Cars and Drivers

Tesla Investors Focus on Liquidity, Ignore Model 3 Production Miss

courtesy of Tesla Inc.

There’s really nothing much to say about investors positions’ regarding Tesla Inc. (NASDAQ: TSLA): either one believes in the company and CEO Elon Musk or one is skeptical. The believers are carrying the day Tuesday.

In a report released this morning, Tesla said it built 34,494 vehicles in the first quarter of this year: a total of 24,728 Model S sedans and Model X crossovers and 9,766 Model 3 sedans. Total production rose 40% sequentially, and Model 3 output rose by a factor of four.

The company’s Model 3 is priced at around $35,000, well below the prices for the Model S and Model X, and Tesla and its investors are counting on the Model 3 to lead the company to the promised land of profitability.

According to this morning’s release:

In the past seven days, Tesla produced 2,020 Model 3 vehicles. In the next seven days, we expect to produce 2,000 Model S and X vehicles and 2,000 Model 3 vehicles.

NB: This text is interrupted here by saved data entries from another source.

(** X13. Within the KB tier, and within the MB tier below [2^53], a
    larger size is never shown as a smaller number: the tenths shown for
    [n] are at most the tenths shown for [m] when [n <= m].  The top of
    the KB tier shows [1024.0 KB]. *)
Theorem shown_tenths_monotone (n m : Z) :
  n <= m ->
  (1024 <= n -> m < 1048576 ->
   exists qn qm,
     qn <= qm /\
     _get_size n =
       "(" +:+ str_of_int (qn / 10) +:+ "." +:+ str_of_int (qn mod 10) +:+ " KB)" /\
     _get_size m =
       "(" +:+ str_of_int (qm / 10) +:+ "." +:+ str_of_int (qm mod 10) +:+ " KB)") /\
  (1048576 <= n -> m < 2 ^ 53 ->
   exists qn qm,
     qn <= qm /\
     _get_size n =
       "(" +:+ str_of_int (qn / 10) +:+ "." +:+ str_of_int (qn mod 10) +:+ " MB)" /\
     _get_size m =
       "(" +:+ str_of_int (qm / 10) +:+ "." +:+ str_of_int (qm mod 10) +:+ " MB)") /\
  (1048525 <= n < 1048576 -> _get_size n = "(1024.0 KB)").
Proof.
  clear fnmatch strftime.
  intros Hle.
  assert (Hkb : forall k, 1024 <= k < 1048576 ->
            _get_size k =
            "(" +:+ str_of_int (round_half_even (10 * k) 1024 / 10) +:+ "." +:+
            str_of_int (round_half_even (10 * k) 1024 mod 10) +:+ " KB)").
  { intros k Hk. unfold _get_size. destruct (Z.ltb_spec k 1024); [lia|].
    destruct (Z.ltb_spec k (1024 * 1024)); [|lia].
    change 1024 with (2 ^ 10) at 1 2 3.
    rewrite format_1f_pow2 by lia. now rewrite !append_assoc. }
  assert (Hmb : forall k, 1048576 <= k < 2 ^ 53 ->
            _get_size k =
            "(" +:+ str_of_int (round_half_even (10 * k) 1048576 / 10) +:+ "." +:+
            str_of_int (round_half_even (10 * k) 1048576 mod 10) +:+ " MB)").
  { intros k Hk. unfold _get_size. destruct (Z.ltb_spec k 1024); [lia|].
    destruct (Z.ltb_spec k (1024 * 1024)); [lia|].
    change (1024 * 1024) with (2 ^ 20).
    rewrite format_1f_pow2 by lia. now rewrite !append_assoc. }
  split; [|split].
  - intros Hn Hm. eexists _, _. split; [|split; apply Hkb; lia].
    apply round_half_even_mono; lia.
  - intros Hn Hm. eexists _, _. split; [|split; apply Hmb; lia].
    apply round_half_even_mono; lia.
  - intros [Hn Hm]. rewrite Hkb by lia.
    assert (Hq : round_half_even (10 * n) 1024 = 10240).
    { unfold round_half_even.
      pose proof (Z.div_mod (10 * n) 1024 ltac:(lia)) as Hd.
      pose proof (Z.mod_pos_bound (10 * n) 1024 ltac:(lia)) as Hb.
      destruct (Z.compare_spec (2 * ((10 * n) mod 1024)) 1024);
        [destruct (Z.even (10 * n / 1024)) eqn:He| |]; lia. }
    rewrite Hq. reflexivity.
Qed.

(** ** Nothing filtered *)

Lemma flat_map_blocks_perm {A B : Type} (F : nat * A -> list B)
    (G : A -> list B) (l : list A) (start : nat) :
  (forall i e, In e l -> Permutation (F (i, e)) (G e)) ->
  Permutation (flat_map F (combine (seq start (length l)) l)) (flat_map G l).
Proof.
  clear fnmatch strftime.
  revert start. induction l as [|x l IH]; intros start H; [reflexivity|].
  cbn [length seq combine flat_map]. apply Permutation_app.
  - apply H. now left.
  - apply IH. intros i e He. apply H. now right.
Qed.
(** What [run_analysis_interface] yields to the page once stage 1 has
    produced [markdown_report] (lines 1127-1145), and in the handler of
    lines 1170-1173 when an exception leaves that stretch. *)
Inductive ui_update : Type :=
| Status_extracting
| Error_report_missing
| Raw_report_fallback (video_summary_output : string)
| Status_generating_report
| Unhandled_error.

Variable json_loads : string -> loads_result.
Variable gemini_client_json : bool.
Variable generate_content : string -> gen_reply.
Variable JSON_EXTRACTION_PROMPT : string.

Definition raw_report_text (markdown_report : string) : string :=
  "**Stage 1 Raw Report (Stage 2 Failed):**" ++ nl ++ nl ++ "---" ++ nl
  ++ markdown_report ++ nl ++ "---".

(** The yields of that stretch and the figure, if one was made. *)
Definition stage2_and_report (markdown_report : string)
  (age : option Z) (level : option string)
  : list ui_update * option figure :=
  if String.eqb markdown_report ""
  then ([Status_extracting; Error_report_missing], None)
  else
    let structured_analysis_data :=
      fst (run_stage2_extraction json_loads gemini_client_json
             generate_content JSON_EXTRACTION_PROMPT markdown_report) in
    match structured_analysis_data with
    | Raised => ([Status_extracting; Unhandled_error], None)
    | Returned None =>
        ([Status_extracting; Raw_report_fallback (raw_report_text markdown_report)],
         None)
    | Returned (Some v) =>
        if negb (truthy v)
        then ([Status_extracting;
               Raw_report_fallback (raw_report_text markdown_report)], None)
        else
          match create_pitcher_report (Some v) age level with
          | Some report_figure =>
              ([Status_extracting; Status_generating_report],
               Some report_figure)
          | None =>
              ([Status_extracting; Status_generating_report;
                Unhandled_error], None)
          end
    end.

End Rendering.

(** *** Vocabulary of the statements *)

(** A parsed reply whose "skills" group declares three axes and carries two
    values, next to a "power" group of the right shape in which one value is
    not a number. *)
Definition sample_report : list (string * json) :=
  [("video_summary", JStr "Good rhythm.");
   ("skills", JObj [("title", JStr "Skills");
                    ("values", JArr [JInt 70; JInt 80]);
                    ("labels", JArr [JStr "a"; JStr "b"; JStr "c"]);
                    ("num_axes", JInt 3)]);
   ("power", JObj [("title", JStr "Power");
                   ("values", JArr [JInt 60; JNull]);
                   ("labels", JArr [JStr "x"; JStr "y"]);
                   ("num_axes", JInt 2)])].

(** A parsed reply whose "power" group has the right shape and carries an
    int of 401 digits. *)
Definition overflowing_report : list (string * json) :=
  [("video_summary", JStr "Good rhythm.");
   ("power", JObj [("title", JStr "Power");
                   ("values", JArr [JInt 60; JInt (10 ^ 400)]);
                   ("labels", JArr [JStr "x"; JStr "y"]);
                   ("num_axes", JInt 2)])].

(** A text of [n] digits 1. *)
Fixpoint ones (n : nat) : string :=
  match n with
  | O => ""
  | S n' => String "1" (ones n')
  end.

(** A JSON object whose one value is an integer of 4301 digits, and a reply
    that wraps it in prose.  [json.loads] raises [json.JSONDecodeError] on
    the reply, which starts with a letter, and ValueError on the object:
    [int] refuses more than 4300 digits. *)
Definition long_int_object : string :=
  "{" ++ String Fence.QUOTE ("a" ++ String Fence.QUOTE (": " ++ ones 4301))
  ++ "}".
Definition long_int_reply : string := "Here: " ++ long_int_object ++ " ok".
Definition long_int_loads (s : string) : loads_result :=
  if String.eqb s long_int_object then OtherError else JSONDecodeError.

End Report.

(* ================================================================== *)
(** ** optimized_app.py: retrying wrapper, poll loop, result cache *)

Module OptimizedApp.
Import Py.

Definition MAX_VIDEO_PROCESSING_TIME : Z := 180.
Definition API_MAX_RETRIES : nat := 3.
Definition API_RETRY_DELAY : Z := 2.

(** The exception classes the code tells apart, each with its [str(e)]. *)
Inductive exn : Type :=
| GoogleAPIError (text : string)
| TimeoutError (text : string)
| Exception (text : string).

Definition str_of_exn (e : exn) : string :=
  match e with
  | GoogleAPIError t | TimeoutError t | Exception t => t
  end.

Inductive outcome (A : Type) : Type :=
| Returns (a : A)
| Raises (e : exn).
Arguments Returns {A} a.
Arguments Raises {A} e.

(** The remote file object as far as the code reads it. *)
Record file : Type := {
  name : string;
  state_name : string;
  mime_type : string;
  uri : string
}.

(** The entries of [st.session_state] that the analysis touches
    ([init_session_state], lines 526-573). *)
Record session_state : Type := {
  analysis_result : option string;
  audio_script : option string;
  audio_generated : bool;
  show_audio_options : bool;
  analysis_completed : bool;
  temp_video_path : string;
  processing : bool;
  current_step : option string;
  progress_percent : Z;
  progress_detail : string;
  analysis_start_time : option Q;
  analysis_duration : option Q;
  cache_id : option string;
  last_query : option string;
  cache_hits : Z
}.

Definition initial_session : session_state := {|
  analysis_result := None;
  audio_script := None;
  audio_generated := false;
  show_audio_options := false;
  analysis_completed := false;
  temp_video_path := "";
  processing := false;
  current_step := None;
  progress_percent := 0;
  progress_detail := "";
  analysis_start_time := None;
  analysis_duration := None;
  cache_id := None;
  last_query := None;
  cache_hits := 0
|}.

(** The session together with what the run has done to the outside so far:
    how often the clock was read and each remote function was invoked, and
    the durations handed to [time.sleep], latest first. *)
Record world : Type := {
  session : session_state;
  clock_reads : nat;
  upload_calls : nat;
  get_calls : nat;
  generate_calls : nat;
  sleeps : list Q
}.

Definition initial_world : world := {|
  session := initial_session;
  clock_reads := 0;
  upload_calls := 0;
  get_calls := 0;
  generate_calls := 0;
  sleeps := []
|}.

Definition with_session (f : session_state -> session_state) (w : world)
  : world :=
  {| session := f (session w);
     clock_reads := clock_reads w;
     upload_calls := upload_calls w;
     get_calls := get_calls w;
     generate_calls := generate_calls w;
     sleeps := sleeps w |}.

(** A computation: it reads and writes the world and returns or raises;
    [None] means that the fuel of a loop ran out. *)
Definition M (A : Type) : Type := world -> option (outcome A * world).

Definition ret {A} (a : A) : M A := fun w => Some (Returns a, w).
Definition raise {A} (e : exn) : M A := fun w => Some (Raises e, w).

Definition bind {A B} (m : M A) (k : A -> M B) : M B :=
  fun w =>
    match m w with
    | None => None
    | Some (Returns a, w') => k a w'
    | Some (Raises e, w') => Some (Raises e, w')
    end.

Notation "x <- m ;; k" := (bind m (fun x => k))
  (at level 61, m at next level, right associativity).
Notation "m ;;; k" := (bind m (fun _ => k))
  (at level 61, right associativity).

(** [try: m  except: h] *)
Definition try_except {A} (m : M A) (h : exn -> M A) : M A :=
  fun w =>
    match m w with
    | Some (Raises e, w') => h e w'
    | r => r
    end.

(** [try: m  finally: f] *)
Definition try_finally {A} (m : M A) (f : M unit) : M A :=
  fun w =>
    match m w with
    | None => None
    | Some (r, w') =>
        match f w' with
        | None => None
        | Some (Returns _, w'') => Some (r, w'')
        | Some (Raises e, w'') => Some (Raises e, w'')
        end
    end.

Definition update (f : session_state -> session_state) : M unit :=
  fun w => Some (Returns tt, with_session f w).

Definition get_session : M session_state :=
  fun w => Some (Returns (session w), w).

(** [time.sleep(d)] *)
Definition sleep (d : Q) : M unit :=
  fun w => Some (Returns tt,
    {| session := session w;
       clock_reads := clock_reads w;
       upload_calls := upload_calls w;
       get_calls := get_calls w;
       generate_calls := generate_calls w;
       sleeps := d :: sleeps w |}).

(** Setters for the session entries that are assigned. *)
Definition set_analysis_result v s := {|
  analysis_result := v; audio_script := audio_script s;
  audio_generated := audio_generated s;
  show_audio_options := show_audio_options s;
  analysis_completed := analysis_completed s;
  temp_video_path := temp_video_path s; processing := processing s;
  current_step := current_step s; progress_percent := progress_percent s;
  progress_detail := progress_detail s;
  analysis_start_time := analysis_start_time s;
  analysis_duration := analysis_duration s; cache_id := cache_id s;
  last_query := last_query s; cache_hits := cache_hits s |}.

It is a testament to the ability of the Tesla production team that Model 3 volume now exceeds Model S and Model X combined. What took our team five years for S/X, took only nine months for Model 3. … Tesla continues to target a production rate of approximately 5,000 units per week in about three months, laying the groundwork for Q3 to have the long-sought ideal combination of high volume, good gross margin and strong positive operating cash flow. As a result, Tesla does not require an equity or debt raise this year, apart from standard credit lines.

That last sentence is what’s driving the share price up Tuesday. No share dilution and no additional debt is just what Tesla’s believers wanted to hear. Everything else is just noise. The previous production target of 2,500 a week is easily forgotten.

Shares traded up 7.2% at $270.67 in the mid-afternoon, in a 52-week range of $244.59 to $389.61. The low was posted Monday. The 12-month consensus price target on the stock is $325.58.